Separate court systems
Rabbinical courts vs. civil courts are not a new issue. The Israeli scene, however, has several features lacking in the Diaspora: (1) Israeli-secular and Diaspora-heterodox forces, failing to make headway in the Knesset, expect the secular state court system to promote their causes, which depending on legislative minutiae and lacunae it
some times does. These state secular courts are "Jewish" by majority composition but "Gentile" in the (Israeli) law by which they adjudicate. Orthodox authorities have for decades worked to persuade their flock to boycott the secular system (in civil torts cases). (2) On the other hand, the official rabbinate and state-sponsored rabbinical courts wield exclusive powers, granted them by the Knesset, to adjudicate matters of personal status for all Israeli Jews.

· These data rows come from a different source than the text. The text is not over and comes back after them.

Lemma divide_step_spec c s :
  (c + t < n)%nat -> dividing (S c) s -> estimate_fits c (wval (fst s)) ->
  exists s', divide_step n t c bp s = Some s' /\ dividing c s'.
Proof.
  intros Hc [Hw Hl Hr Hrl Hz Hs Hbd] HE. destruct s as [ap res]. cbn [fst snd] in *.
  pose proof (guess_spec c ap Hw Hl Hc Hbd HE) as HG. cbv zeta in HG. destruct HE as [HE1 HE2].
  pose proof (pow64_pos c) as Pc. pose proof (pow64_pos t) as Pt. pose proof divisor_top as [HB _].
  pose proof (wval_bound ap Hw) as RA. rewrite Hl in RA.
  set (V := wval ap / pow64 (c + t)) in *.
  assert (HVA : wval ap < (V + 1) * (pow64 c * pow64 t)).
  { unfold V. rewrite pow64_add. pose proof (Z.mod_pos_bound (wval ap) (pow64 c * pow64 t) ltac:(nia)).
    pose proof (Z.div_mod (wval ap) (pow64 c * pow64 t) ltac:(nia)). nia. }
  unfold divide_step. destruct (Z.ltb_spec V b) as [Hlt|Hge].
  - rewrite HG. cbn [mbind option_bind]. exists (ap, res). split; [done|]. split; cbn [fst snd]; try done.
    + intros k Hk. apply Hz. lia.
    + assert ((V + 1) * (pow64 c * pow64 t) <= b * (pow64 c * pow64 t)) by nia. nia.
  - rewrite HG. cbn [mbind option_bind].
    set (g := V / b) in *.
    assert (Hg : is_word g) by (split; [apply Z.div_pos; lia|done]).
    assert (Hgb : V < (g + 1) * b).
    { unfold g. pose proof (Z.mod_pos_bound V b Htop). pose proof (Z.div_mod V b ltac:(lia)). nia. }
    assert (Hup : wval ap < (g + 1) * B * pow64 c).
    { assert ((V + 1) * (pow64 c * pow64 t) <= (g + 1) * b * (pow64 c * pow64 t)) by nia.
      assert ((g + 1) * b * (pow64 c * pow64 t) <= (g + 1) * B * pow64 c) by (destruct Hg; nia). lia. }
    pose proof (multiply_array_imm_spec bp (n - c) g Hb Hg) as HD.
    pose proof (holds_exact _ _ _ HD) as ED. destruct HD as (WD & LD & _).
    rewrite divisor_sum in ED by lia. rewrite Z.mod_small in ED by (split; [destruct Hg; nia|done]).
    set (diff := multiply_array_imm bp (n - c) g) in *.
    pose proof (add_at_spec n c (fun i => wnot (word diff i)) 1 ap Hw Hl ltac:(lia)
      (fun k _ => wnot_word _ (word_is_word diff k WD)) ltac:(lia)) as HS.
    destruct (add_at n c _ 1 ap) as [ap1 c1]. destruct HS as (W1 & L1 & C1 & V1).
    rewrite wsum_wnot in V1 by lia. rewrite <- LD, wsum_word, ED, LD in V1.
    assert (Epow : pow64 n = pow64 c * pow64 (n - c)) by (rewrite <- pow64_add; f_equal; lia).
    pose proof (wval_bound ap1 W1) as R1. rewrite L1 in R1.
    assert (Hins : forall g', wval (<[c := g']> res) = wval res + pow64 c * g').
    { intros g'. rewrite wval_insert by lia. rewrite (Hz c) by lia. lia. }
    destruct C1 as [-> | ->]; cbn [Z.land Z.eqb].
    + destruct (add_back_spec c (wval ap) ap1 g Hc ltac:(lia) Hg W1 L1) as (ap2 & g2 & E2 & W2 & L2 & G2 & V2 & B2);
        [nia|nia|].
      rewrite E2. exists (ap2, <[c := g2]> res). split; [done|]. split; cbn [fst snd].
      * done.
      * done.
      * by apply words_insert.
      * by rewrite length_insert.
      * intros k Hk. rewrite word_insert by lia. case_cmp; [lia|]. apply Hz. lia.
      * rewrite Hins. lia.
      * done.
    + exists (ap1, <[c := g]> res). split; [done|]. split; cbn [fst snd].
      * done.
      * done.
      * by apply words_insert.
      * by rewrite length_insert.
      * intros k Hk. rewrite word_insert by lia. case_cmp; [lia|]. apply Hz. lia.
      * rewrite Hins. nia.
      * nia.
Qed.

Lemma divide_loop_spec c s :
  (c + t <= n)%nat -> dividing c s ->
  (forall c' A, (c' < c)%nat -> 0 <= A <= A0 -> A < B * pow64 (S c') -> estimate_fits c' A) ->
  exists s', divide_loop n t c bp s = Some s' /\ dividing 0 s'.
Proof.
  revert s. induction c as [|c IH]; intros s Hc Hs HE; [by exists s|]. cbn [divide_loop].
  pose proof divisor_top as [HB _]. pose proof (pow64_pos t).
  destruct (divide_step_spec c s ltac:(lia) Hs) as (s1 & E1 & D1).
  { apply HE; [lia| |apply Hs]. pose proof (dv_sum _ _ Hs). pose proof (wval_bound _ (dv_words _ _ Hs)).
    pose proof (wval_bound _ (dv_result _ _ Hs)). nia. }
  rewrite E1. cbn [mbind option_bind]. apply IH; [lia|done|]. intros c' A Hc'. apply HE. lia.
Qed.

(** A divisor with zeros below its top word. *)
Lemma exact_fits c A : B = b * pow64 t -> (c + t < n)%nat -> 0 <= A < pow64 n -> A < B * pow64 (S c) -> estimate_fits c A.
Proof.
  intros HB Hc HA HAB. unfold estimate_fits. set (V := A / pow64 (c + t)).
  pose proof (pow64_pos (c + t)) as P. pose proof (pow64_pos t). pose proof (pow64_pos c).
  assert (HV : 0 <= V) by (apply Z.div_pos; lia). split.
  - apply Z.div_lt_upper_bound; [done|]. apply Z.div_lt_upper_bound; [done|].
    rewrite HB, pow64_S in HAB. rewrite pow64_add. lia.
  - assert (HG : b * (V / b) <= V) by (apply Z.mul_div_le; done).
    assert (HVb : V < pow64 (n - c - t)).
    { apply Z.div_lt_upper_bound; [done|]. rewrite <- pow64_add. replace (c + t + (n - c - t))%nat with n by lia. lia. }
    assert (Ep : pow64 (n - c) = pow64 (n - c - t) * pow64 t) by (rewrite <- pow64_add; f_equal; lia).
    rewrite HB, Ep. nia.
Qed.

(** A quotient of one word, the dividend below half of the array. *)
Lemma half_fits A : n = S t -> 0 <= A -> 2 * A <= pow64 n -> estimate_fits 0 A.
Proof.
  intros En HA HA2. pose proof divisor_top as [_ HB]. unfold estimate_fits. cbn [Nat.add].
  rewrite Nat.sub_0_r. replace (pow64 n) with (wordsize * pow64 t) in * by (rewrite En, pow64_S; done).
  pose proof (pow64_pos t) as P. set (V := A / pow64 t).
  assert (HVA : V * pow64 t <= A) by (rewrite Z.mul_comm; apply Z.mul_div_le; done).
  assert (HV : 0 <= V) by (apply Z.div_pos; lia).
  assert (HG : b * (V / b) <= V) by (apply Z.mul_div_le; done).
  assert (HG0 : 0 <= V / b) by (apply Z.div_pos; done).
  set (G := V / b) in *. pose proof wordsize_pos.
  assert (2 * V <= wordsize) by nia. split; [nia|].
  destruct (Z.eq_dec G 0) as [->|]; [nia|].
  assert (G * B < G * ((b + 1) * pow64 t)) by nia.
  assert (G * (b + 1) <= wordsize) by nia. nia.
Qed.
End Divide.

(** When the guesses of [divide_bits] fit: the divisor is one word shifted by whole words,
    or it fills its top word and the dividend is at most half of the range. *)
Definition division_fits (n : nat) (ap bp : list Z) : Prop :=
  (exists t, wval bp = word bp t * pow64 t) \/ (2 * wval ap <= pow64 n /\ pow64 (n - 1) <= wval bp).

Lemma find_btop_top n bp :
  words bp -> length bp = n -> (0 < n)%nat -> 0 < wval bp ->
  let t := find_btop (n - 1) bp in
  (t < n)%nat /\ 0 < word bp t /\ (forall k, (t < k < n)%nat -> word bp k = 0).
Proof.
  intros Hw Hl Hn HB t. pose proof (find_btop_spec (n - 1) bp) as (H1 & H2 & H3). fold t in H1, H2, H3.
  assert (Habove : forall k, (t < k < n)%nat -> word bp k = 0) by (intros k Hk; apply H2; lia).
  split_and!; [lia| |done]. pose proof (word_is_word bp t Hw) as [W0 _].
  destruct (Z.eq_dec (word bp t) 0) as [E|E]; [exfalso|lia].
  destruct (Nat.eq_dec t 0%nat) as [Et|Et]; [|by apply H3 in Et].
  rewrite <- wsum_word, Hl, (wsum_ext _ (fun _ => 0)), wsum_0 in HB; [lia|].
  intros k Hk. destruct (Nat.eq_dec k t) as [->|]; [done|]. apply Habove. lia.
Qed.

(** Only the top word can be the one that a divisor of one word holds. *)
Lemma one_word_top n bp t k :
  words bp -> length bp = n -> (t < n)%nat -> 0 < word bp t -> (forall j, (t < j < n)%nat -> word bp j = 0) ->
  wval bp = word bp k * pow64 k -> wval bp = word bp t * pow64 t.
Proof.
  intros Hw Hl Ht Htop Habove E. pose proof (divisor_top n t bp Hw Hl Ht Habove) as [H1 H2].
  pose proof (word_is_word bp k Hw) as [W0 W1]. pose proof (word_is_word bp t Hw) as [T0 T1].
  pose proof (pow64_pos t). pose proof (pow64_pos k). pose proof wordsize_pos.
  destruct (Nat.lt_trichotomy k t) as [Hk|[->|Hk]]; [|done|].
  - exfalso. assert (Ep : pow64 t = pow64 k * (wordsize * pow64 (t - k - 1))).
    { rewrite <- pow64_S, <- pow64_add. f_equal. lia. }
    pose proof (pow64_pos (t - k - 1)).
    assert (pow64 k * wordsize <= pow64 t) by (rewrite Ep; apply Z.mul_le_mono_nonneg_l; nia).
    assert (word bp k * pow64 k < wordsize * pow64 k) by (apply Z.mul_lt_mono_pos_r; lia). nia.
  - exfalso. destruct (Nat.lt_ge_cases k n) as [Hkn|Hkn]; [rewrite (Habove k) in E by lia; nia|].
    unfold word in E. rewrite nth_overflow in E by lia. nia.
Qed.

Lemma divide_bits_spec ap bp wid :
  (0 < wid)%nat -> words ap -> words bp -> length ap = words_for wid -> length bp = words_for wid ->
  (wval bp = 0 -> divide_bits ap bp wid = Some None) /\
  (0 < wval bp -> division_fits (words_for wid) ap bp ->
   exists q r, divide_bits ap bp wid = Some (Some (q, r)) /\
     words q /\ length q = words_for wid /\ wval q = wval ap / wval bp /\
     words r /\ length r = words_for wid /\ wval r = wval ap mod wval bp).
Proof.
  intros Hwid Ha Hb La Lb. set (n := words_for wid) in *.
  assert (Hn : (0 < n)%nat) by (by apply words_for_pos).
  unfold divide_bits. fold n. set (t := find_btop (n - 1) bp). split.
  - intros HB. assert (Hz : forall k, word bp k = 0).
    { intros k. rewrite word_wval, HB by done. pose proof (pow64_pos k).
      rewrite Z.div_0_l, Z.mod_0_l by (pose proof wordsize_pos; lia). done. }
    assert (Et : t = 0%nat).
    { destruct (Nat.eq_dec t 0%nat) as [|Et]; [done|]. pose proof (find_btop_spec (n - 1) bp) as (_ & _ & H3).
      destruct (H3 Et). apply Hz. }
    by rewrite Et, Hz.
  - intros HB HF. destruct (find_btop_top n bp Hb Lb Hn HB) as (Ht & Htop & Habove). fold t in Ht, Htop, Habove.
    assert (Hguard : (t =? 0)%nat && (word bp 0 =? 0) = false).
    { destruct (Nat.eqb_spec t 0) as [E|E]; [|done]. rewrite E in Htop. cbn [andb]. apply Z.eqb_neq. lia. }
    rewrite Hguard. pose proof (wval_bound ap Ha) as RA. rewrite La in RA.
    pose proof (divisor_top n t bp Hb Lb Ht Habove) as [B1 B2]. pose proof (pow64_pos t) as Pt.
    destruct (divide_loop_spec n t bp Hb Lb Ht Htop Habove (wval ap) (n - t) (ap, replicate n 0)) as (s & Es & D).
    + lia.
    + split; cbn [fst snd].
      * done.
      * done.
      * apply words_replicate, zero_word.
      * by rewrite length_replicate.
      * intros k Hk. unfold word. rewrite nth_lookup, lookup_replicate_2 by lia. done.
      * rewrite wval_replicate_0. lia.
      * assert (Ep : pow64 n = pow64 t * pow64 (n - t)) by (rewrite <- pow64_add; f_equal; lia).
        pose proof (pow64_pos (n - t)). nia.
    + intros c A Hc HA HAB. destruct HF as [[k Ek]|[HA2 HBn]].
      * apply exact_fits; try done; [by apply (one_word_top n bp t k)|lia|lia].
      * assert (En : n = S t).
        { destruct (Nat.eq_dec n (S t)) as [|Hne]; [done|exfalso].
          pose proof top_is_word t bp Hb as [_ Hbw].
          assert (Ep : pow64 (n - 1) = pow64 t * (wordsize * pow64 (n - t - 2))).
          { rewrite <- pow64_S, <- pow64_add. f_equal. lia. }
          pose proof (pow64_pos (n - t - 2)). pose proof wordsize_pos.
          assert (pow64 t * wordsize <= pow64 (n - 1)) by (rewrite Ep; apply Z.mul_le_mono_nonneg_l; nia).
          assert ((word bp t + 1) * pow64 t <= wordsize * pow64 t) by (apply Z.mul_le_mono_nonneg_r; lia). lia. }
        assert (c = 0%nat) as -> by lia. apply half_fits; (done || lia).
    + rewrite Es. cbn [mbind option_bind]. destruct s as [r q]. cbn [fst snd].
      destruct D as [W1 L1 W2 L2 _ HS HBd]. cbn [fst snd] in *. rewrite pow64_0, Z.mul_1_r in HBd.
      pose proof (wval_bound r W1) as RR.
      exists q, r. split_and!; try done.
      * apply (Z.div_unique _ _ _ (wval r)); lia.
      * apply (Z.mod_unique _ _ (wval q)); lia.
Qed.
(** The scan of [do_CMPS] from the bit below the sign down; [cnt] bits are left. *)
Fixpoint cmps_scan (cnt : nat) (lval rval : vvp_vector4_t) : vvp_bit4_t * vvp_bit4_t :=
  match cnt with
  | O => (BIT4_1, BIT4_0)
  | S c =>
      let lv := value lval c in
      if bit4_eqb lv (value rval c) then cmps_scan c lval rval
      else (BIT4_0, if bit4_eqb lv BIT4_0 then BIT4_1 else BIT4_0)
  end.

Definition do_CMPS (lval rval : vvp_vector4_t) (thr : vthread) : option vthread :=
  if (size rval =? size lval)%nat then
    if has_xz lval || has_xz rval then set_flags3 BIT4_X BIT4_X (bool_bit (eeq lval rval)) thr
    else
      let wid := size lval in
      let sig1 := value lval (wid - 1) in
      let sig2 := value rval (wid - 1) in
      if bit4_eqb sig1 BIT4_1 && bit4_eqb sig2 BIT4_0 then set_flags3 BIT4_0 BIT4_1 BIT4_0 thr
      else if bit4_eqb sig1 BIT4_0 && bit4_eqb sig2 BIT4_1 then set_flags3 BIT4_0 BIT4_0 BIT4_0 thr
      else let '(eq, lt) := cmps_scan (wid - 1) lval rval in set_flags3 eq lt eq thr
  else None.

Definition of_CMPS := compare do_CMPS.
Definition of_CMPIS := compare_imm do_CMPS.

Definition of_CMPU_the_hard_way (wid : nat) (lval rval : vvp_vector4_t) (thr : vthread) : option vthread :=
  let '(eq, eeq) := cmp_loop false wid 0 lval rval BIT4_1 BIT4_1 in set_flags3 eq BIT4_X eeq thr.

(** The loop of [do_CMPU] over the words, the least significant first. *)
Definition cmpu_words (words : nat) (larray rarray : list Z) : vvp_bit4_t * vvp_bit4_t :=
  for_upto words (fun wdx '(eq, lt) =>
    if word larray wdx =? word rarray wdx then (eq, lt)
    else (BIT4_0, if word larray wdx <? word rarray wdx then BIT4_1 else BIT4_0)) (BIT4_1, BIT4_0).

Definition do_CMPU (lval rval : vvp_vector4_t) (thr : vthread) : option vthread :=
  if (size rval =? size lval)%nat then
    let wid := size lval in
    match subarray lval 0 wid false, subarray rval 0 wid false with
    | Some larray, Some rarray =>
        let '(eq, lt) := cmpu_words (words_for wid) larray rarray in set_flags3 eq lt eq thr
    | _, _ => of_CMPU_the_hard_way wid lval rval thr
    end
  else None.

Definition of_CMPU := compare do_CMPU.
Definition of_CMPIU := compare_imm do_CMPU.

(** The loop of [%cmp/x] and [%cmp/z]: 0 at a pair that [differ]s. *)
Fixpoint cmp_until (differ : vvp_bit4_t -> vvp_bit4_t -> bool) (cnt idx : nat) (lval rval : vvp_vector4_t) : vvp_bit4_t :=
  match cnt with
  | O => BIT4_1
  | S c => if differ (value lval idx) (value rval idx) then BIT4_0 else cmp_until differ c (idx + 1) lval rval
  end.

Definition do_cmp_until (differ : vvp_bit4_t -> vvp_bit4_t -> bool) (lval rval : vvp_vector4_t) (thr : vthread) : option vthread :=
  if (size rval =? size lval)%nat then set_flag thr 4 (cmp_until differ (size lval) 0 lval rval) else None.

Definition of_CMPX := compare (do_cmp_until (fun lv rv => negb (bit4_eqb lv rv) && negb (bit4_is_xz lv) && negb (bit4_is_xz rv))).
Definition of_CMPZ := compare (do_cmp_until (fun lv rv =>
  negb (bit4_eqb lv rv) && negb (bit4_eqb rv BIT4_Z) && negb (bit4_eqb lv BIT4_Z))).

Jews' right to marry and divorce, for example, are exercised and restricted under religious laws whose force is not recognized by many Israelis. This monopoly evokes resentment even among those who do not run afoul of religious restrictions; those who do resort to consular marriages or fly to near by Cyprus or more distant destinations for civil ceremonies. Divorce, which cannot be granted without the husband's consent, poses a more serious problem.
Separate leisure
All the Orthodox are far behind the secular in embracing Western leisure patterns. Weekend shopping, in particular, has been an issue of contention between the religious and secular communities.
Two Nations?
The Orthodox Establishment
Rights of Admission: Conversion Policy
The Rabin Assassination
Ethnic Disunity
Future Strife?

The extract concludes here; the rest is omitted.